Saved data entries
☆ ☆ ☆

(* ===== verification/_CoqProject ===== *)
-Q . S2P
Prelude.v
Text.v
Framing.v
SimpleCodec.v
CoreErrors.v
PeerFrame.v
MailboxProtocol.v
MailboxStore.v
MailboxCodec.v
Float64.v
MailboxPolicy.v
MailboxAuth.v
DepositStore.v
MailboxDispatch.v
MailboxServer.v
Sql.v
Backoff.v
Outbox.v
Identity.v
Contacts.v
Messages.v
Receiver.v
Attachments.v
ChunkTransfer.v
AttachmentRepo.v
Hex.v
Mls.v
Samples.v
Invites.v
FirstContact.v
Mailboxes.v
Api.v
Daemon.v
MailboxClient.v
MailboxEndToEnd.v
Poll.v
PollProps.v
ContactCommands.v
SendCommands.v
MailboxCommands.v
Inbound.v
Delivery.v
Scenario.v
InboundProps.v
DeliveryProps.v
WelcomeProps.v
SendProps.v
PeerActor.v
PeerActorProps.v
PeerActorDelivery.v
PeerActorTimers.v
Conversation.v
ContactProps.v
Disk.v
Pool.v
PoolProps.v
PoolLife.v
Vault.v
VaultProps.v
Config.v
Logs.v
Migrate.v
IpcServer.v
HistoryCommands.v
AttachmentCommands.v
Host.v
HostProps.v
Execute.v
Database.v
DatabaseProps.v
Runs.v
Noise.v
NoiseProps.v
NoiseActor.v
NoiseRuns.v
Hub.v
HubProps.v
Ui.v
UiProps.v
UiConfig.v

☆ ☆ ☆

== What to work on ==
Begin at the top of the records above and quote each line exactly, ending with the line that contains "VaultProps.v".

== Output ==
(* ===== verification/_CoqProject ===== *)
-Q . S2P
Prelude.v
Text.v
Framing.v
SimpleCodec.v
CoreErrors.v
PeerFrame.v
MailboxProtocol.v
MailboxStore.v
MailboxCodec.v
Float64.v
MailboxPolicy.v
MailboxAuth.v
DepositStore.v
MailboxDispatch.v
MailboxServer.v
Sql.v
Backoff.v
Outbox.v
Identity.v
Contacts.v
Messages.v
Receiver.v
Attachments.v
ChunkTransfer.v
AttachmentRepo.v
Hex.v
Mls.v
Samples.v
Invites.v
FirstContact.v
Mailboxes.v
Api.v
Daemon.v
MailboxClient.v
MailboxEndToEnd.v
Poll.v
PollProps.v
ContactCommands.v
SendCommands.v
MailboxCommands.v
Inbound.v
Delivery.v
Scenario.v
InboundProps.v
DeliveryProps.v
WelcomeProps.v
SendProps.v
PeerActor.v
PeerActorProps.v
PeerActorDelivery.v
PeerActorTimers.v
Conversation.v
ContactProps.v
Disk.v
Pool.v
PoolProps.v
PoolLife.v
Vault.v
VaultProps.v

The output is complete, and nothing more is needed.